Use Kafka on HDInsight from an Azure Function app

Learn how to create an Azure Function app that sends data to Kafka on HDInsight.

Azure Functions is a serverless compute service. It enables you to run code on-demand without having to explicitly provision or manage infrastructure.

Apache Kafka is an open-source distributed streaming platform that can be used to build real-time streaming data pipelines and applications. Kafka also provides message broker functionality similar to a message queue, where you can publish and subscribe to named data streams. Kafka on HDInsight provides you with a managed, highly scalable, and highly available service in the Microsoft Azure cloud.

Kafka on HDInsight does not provide an API on the public internet. To publish or consume data from Kafka, you must connect to the Kafka cluster using an Azure Virtual Network. Azure Functions provides a convenient way to create a public endpoint that pushes data into Kafka on HDInsight through a Virtual Network gateway.

Note

The focus of this document is on the steps required to enable Azure Functions to communicate with Kafka on HDInsight. The example itself is just a basic Kafka producer to demonstrate that the configuration works.

Prerequisites

  • An Azure Function app. For more information, see the Create your first function documentation.

  • An Azure Virtual Network. To work with Azure Functions, the virtual network must use one of the following IP ranges:

  • A Kafka on HDInsight cluster. For information on creating a Kafka on HDInsight cluster, see the Create a Kafka cluster document.

    Important

    During cluster configuration, you must use the Advanced settings step to select the Azure Virtual Network and subnet that HDInsight uses. Select the virtual network and subnet created in the previous step.

    For more information on Kafka and virtual networks, see the Connect to Kafka through a virtual network document.

Architecture

Kafka on HDInsight is contained in an Azure Virtual Network. Azure Functions can communicate with the virtual network by using a Point-to-Site gateway. The following image is a diagram of this network topology:

Architecture of Azure Functions connecting to HDInsight

Configure Kafka

The information in this section prepares the Kafka cluster to accept data from the Azure Function. It covers the following configuration actions:

  • IP Advertising
  • Gathering Kafka Broker IP addresses
  • Creating a Kafka topic

Configure Kafka for IP advertising

By default, Zookeeper returns the domain name of the Kafka brokers to clients. This configuration does not work without a DNS server, as the client (Azure Functions) cannot resolve names for the virtual network. For this configuration, use the following steps to configure Kafka to advertise IP addresses instead of domain names:

  1. Using a web browser, go to https://CLUSTERNAME.azurehdinsight.net. Replace CLUSTERNAME with the name of the Kafka on HDInsight cluster.

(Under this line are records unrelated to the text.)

(* ===== verification/TimersThms.v ===== *)
(** * Timer manager: invariant

    The front-ends, the back-end, the queue of commands and the deferred tasks
    agree: a running timer has exactly one token, which is the start command that
    is still queued, the running entry of the back-end, the task that was
    deferred, or the postponed dispatch; a timer that is not running has none.
    The wheel holds exactly the running entries, in the bucket of their
    timeout. *)
From S2P Require Import Prelude Timers.

(** ** The wheel *)
Definition th_running (h : timer_handle) : Prop := tb_state (th_backend h) = tm_running.
#[export] Instance th_running_dec h : Decision (th_running h).
Proof. unfold th_running. apply _. Defined.

Record wheel_ok (l : list timer_handle) (w : gmap Z (list Z)) (n : Z) : Prop := {
  wo_nodup : forall i, NoDup (wheel_at w i);
  wo_elem : forall id i, id ∈ wheel_at w i <->
    0 <= id /\ exists h, l !! Z.to_nat id = Some h /\ th_running h /\ tb_timeout (th_backend h) mod WHEEL_SIZE = i;
  wo_count : n = Z.of_nat (length (filter th_running l));
}.

Lemma wheel_at_insert w i j x : wheel_at (<[i := x]> w) j = if decide (j = i) then x else wheel_at w j.
Proof.
  unfold wheel_at. destruct (decide (j = i)) as [->|]; [by rewrite lookup_insert_eq|]. by rewrite lookup_insert_ne.
Qed.

Lemma filter_insert_length {X} (P : X -> Prop) `{!forall x, Decision (P x)} (l : list X) k x y : l !! k = Some x ->
  (length (filter P (<[k := y]> l)) + (if decide (P x) then 1 else 0) = length (filter P l) + (if decide (P y) then 1 else 0))%nat.
Proof.
  intros Hk. pose proof (lookup_lt_Some _ _ _ Hk) as Hlt. rewrite insert_take_drop by done.
  rewrite <- (take_drop_middle l k x Hk) at 3. rewrite !list.filter_app, !length_app, !filter_cons.
  destruct (decide (P x)), (decide (P y)); cbn; lia.
Qed.

Section Wheel.
Context (l : list timer_handle) (w : gmap Z (list Z)) (n : Z) (Hw : wheel_ok l w n).
Context (id : Z) (h : timer_handle) (Hid : 0 <= id) (Hh : l !! Z.to_nat id = Some h).

Lemma lookup_insert_handle j h' : 0 <= j ->
  (<[Z.to_nat id := h']> l) !! Z.to_nat j = if decide (j = id) then Some h' else l !! Z.to_nat j.
Proof.
  intros Hj. destruct (decide (j = id)) as [->|Hne].
  - apply list_lookup_insert_eq. by eapply lookup_lt_Some.
  - apply list_lookup_insert_ne. lia.
Qed.

(** An update that keeps the state, or that keeps the entry out of the wheel. *)
Lemma wheel_ok_update h' :
  (th_running h' <-> th_running h) -> (th_running h -> tb_timeout (th_backend h') = tb_timeout (th_backend h)) ->
  wheel_ok (<[Z.to_nat id := h']> l) w n.
Proof.
  intros Hr Ht. destruct Hw as [W1 W2 W3]. split; [done| |].
  - intros j i. rewrite W2. split; intros [Hj (g & Hg & Hrun & Hi)]; (split; [done|]).
    + rewrite lookup_insert_handle by done. destruct (decide (j = id)) as [->|]; [|by exists g].
      assert (g = h) as -> by congruence. exists h'. rewrite Hr, Ht by done. done.
    + rewrite lookup_insert_handle in Hg by done. destruct (decide (j = id)) as [->|]; [|by exists g].
      injection Hg as <-. exists h. apply Hr in Hrun as Hrun'. rewrite Ht in Hi by done. done.
  - rewrite W3. pose proof (filter_insert_length th_running l _ _ h' Hh). do 2 case_decide; try tauto; lia.
Qed.

Lemma wheel_ok_start h' : ~ th_running h -> th_running h' ->
  wheel_ok (<[Z.to_nat id := h']> l)
    (<[tb_timeout (th_backend h') mod WHEEL_SIZE := id :: wheel_at w (tb_timeout (th_backend h') mod WHEEL_SIZE)]> w) (n + 1).
Proof.
  intros Hr Hr'. destruct Hw as [W1 W2 W3]. set (t := tb_timeout (th_backend h') mod WHEEL_SIZE).
  assert (forall i, id ∉ wheel_at w i) as Hno by (intros i [_ (g & Hg & Hrun & _)]%W2; congruence). split.
  - intros i. rewrite wheel_at_insert. case_decide; [by constructor|done].
  - intros j i. rewrite wheel_at_insert. transitivity (j ∈ wheel_at w i \/ (j = id /\ i = t)).
    { case_decide as Hi; [subst i; rewrite elem_of_cons; tauto|]. tauto. }
    rewrite W2. split.
    + intros [[Hj (g & Hg & Hrun & Hi)]|[-> ->]]; (split; [done|]); rewrite lookup_insert_handle by done.
      * destruct (decide (j = id)) as [->|]; [congruence|by exists g].
      * rewrite decide_True by done. by exists h'.
    + intros [Hj (g & Hg & Hrun & Hi)]. rewrite lookup_insert_handle in Hg by done.
      destruct (decide (j = id)) as [->|]; [right; split; [done|]; by injection Hg as <-|]. left. split; [done|]. by exists g.
  - rewrite W3. pose proof (filter_insert_length th_running l _ _ h' Hh). do 2 case_decide; try tauto; lia.
Qed.

Lemma wheel_ok_stop h' : th_running h -> ~ th_running h' ->
  wheel_ok (<[Z.to_nat id := h']> l)
    (<[tb_timeout (th_backend h) mod WHEEL_SIZE :=
         filter (fun j => j <> id) (wheel_at w (tb_timeout (th_backend h) mod WHEEL_SIZE))]> w) (n - 1).
Proof.
  intros Hr Hr'. destruct Hw as [W1 W2 W3]. set (t := tb_timeout (th_backend h) mod WHEEL_SIZE). split.
  - intros i. rewrite wheel_at_insert. case_decide; [by apply list.NoDup_filter|done].
  - intros j i. rewrite wheel_at_insert. transitivity (j ∈ wheel_at w i /\ j <> id).
    { case_decide as Hi; [subst i; rewrite list_elem_of_filter; tauto|]. split; [|tauto]. intros Hj. split; [done|].
      intros ->. apply W2 in Hj as [_ (g & Hg & _ & Hi')]. assert (g = h) as -> by congruence. by subst t. }
    rewrite W2. split.
    + intros [[Hj (g & Hg & Hrun & Hi)] Hne]. split; [done|]. rewrite lookup_insert_handle by done.
      rewrite decide_False by done. by exists g.
    + intros [Hj (g & Hg & Hrun & Hi)]. rewrite lookup_insert_handle in Hg by done.
      destruct (decide (j = id)) as [->|]; [by injection Hg as <-|]. split; [|done]. split; [done|]. by exists g.
  - rewrite W3. pose proof (filter_insert_length th_running l _ _ h' Hh). do 2 case_decide; try tauto; lia.
Qed.
End Wheel.

Lemma wheel_ok_grow l w n h : wheel_ok l w n -> ~ th_running h -> wheel_ok (l ++ [h]) w n.
Proof.
  intros [W1 W2 W3] Hr. split; [done| |].
  - intros id i. rewrite W2. split; intros [Hid (g & Hg & Hrun & Hi)]; (split; [done|]).
    + exists g. split; [|done]. by apply lookup_app_l_Some.
    + exists g. split; [|done]. apply lookup_app_Some in Hg as [Hg|[_ Hg]]; [done|].
      apply list_lookup_singleton_Some in Hg as [_ ->]. done.
  - rewrite W3, list.filter_app, filter_cons_False, filter_nil, app_nil_r; done.
Qed.

(** ** One timer *)

(** The identifiers of the queued commands increase from the one of the back-end
    to the one of the front-end. *)
Fixpoint cmd_chain (lo : Z) (cmds : list timer_cmd) (hi : Z) : Prop :=
  match cmds with
  | [] => lo <= hi
  | c :: cmds => lo < tc_cmd_id c /\ cmd_chain (tc_cmd_id c) cmds hi
  end.

Definition is_start (e : Z) (c : timer_cmd) : Prop := tc_action c = timer_start /\ tc_cmd_id c = e.
#[export] Instance timer_action_eq_dec : EqDecision timer_action.
Proof. solve_decision. Defined.
#[export] Instance is_start_dec e c : Decision (is_start e c).
Proof. unfold is_start. apply _. Defined.

Definition not_destroy (c : timer_cmd) : Prop := tc_action c <> timer_destroy.

(** The places where the run [e] of a timer can be. *)
Definition back_token (e : Z) (b : timer_backend) : nat :=
  if decide (tb_state b = tm_running /\ tb_cmd_id b = e) then 1 else 0.
Definition tokens (e : Z) (b : timer_backend) (cmds : list timer_cmd) (toks : list Z) : nat :=
  back_token e b + length (filter (is_start e) cmds) + length (filter (eq e) toks).

Record timer_ok (f : timer_frontend) (b : timer_backend) (cmds : list timer_cmd) (toks : list Z) (owned free : bool)
    : Prop := {
  lo_chain : cmd_chain (tb_cmd_id b) cmds (tf_cmd_id f);
  lo_toks : Forall (fun e => e <= tb_cmd_id b) toks;
  lo_tokens : tokens (tf_cmd_id f) b cmds toks = if decide (tf_state f = tm_running) then 1%nat else 0%nat;
  lo_alloc : match owned, free with
             | true, false => tf_exec f <> None /\ Forall not_destroy cmds
             | false, true => tf_exec f = None /\ cmds = [] /\ tf_state f <> tm_running
             | false, false => tf_exec f <> None /\ tf_state f <> tm_running
                 /\ exists l c, cmds = l ++ [c] /\ tc_action c = timer_destroy /\ Forall not_destroy l
             | true, true => False
             end;
  lo_dur : Forall (fun c => is_u32 (tc_duration c)) cmds;
}.

Lemma cmd_chain_app lo cmds hi c : cmd_chain lo cmds hi -> hi < tc_cmd_id c -> cmd_chain lo (cmds ++ [c]) (tc_cmd_id c).
Proof. revert lo. induction cmds as [|d cmds IH]; intros lo; cbn; [lia|]. intros [? ?] ?. auto. Qed.
Lemma cmd_chain_weaken lo cmds hi hi' : cmd_chain lo cmds hi -> hi <= hi' -> cmd_chain lo cmds hi'.
Proof. revert lo. induction cmds as [|d cmds IH]; intros lo; cbn; [lia|]. intros [? ?] ?. eauto. Qed.
Lemma cmd_chain_le lo cmds hi : cmd_chain lo cmds hi -> lo <= hi /\ Forall (fun c => lo < tc_cmd_id c <= hi) cmds.
Proof.
  revert lo. induction cmds as [|c cmds IH]; intros lo; cbn; [intros; split; [done|constructor]|].
  intros [H1 H2]. destruct (IH _ H2) as [H3 H4]. split; [lia|]. constructor; [lia|].
  eapply list.Forall_impl; [exact H4|]. cbn. lia.
Qed.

    When prompted, use the HTTPS user name and password for the cluster. The Ambari Web UI for the cluster is displayed.

  2. To view information on Kafka, select Kafka from the list on the left.

    Service list with Kafka highlighted

  3. To view Kafka configuration, select Configs from the top middle.

    Configs links for Kafka

  4. To find the kafka-env configuration, enter kafka-env in the Filter field on the upper right.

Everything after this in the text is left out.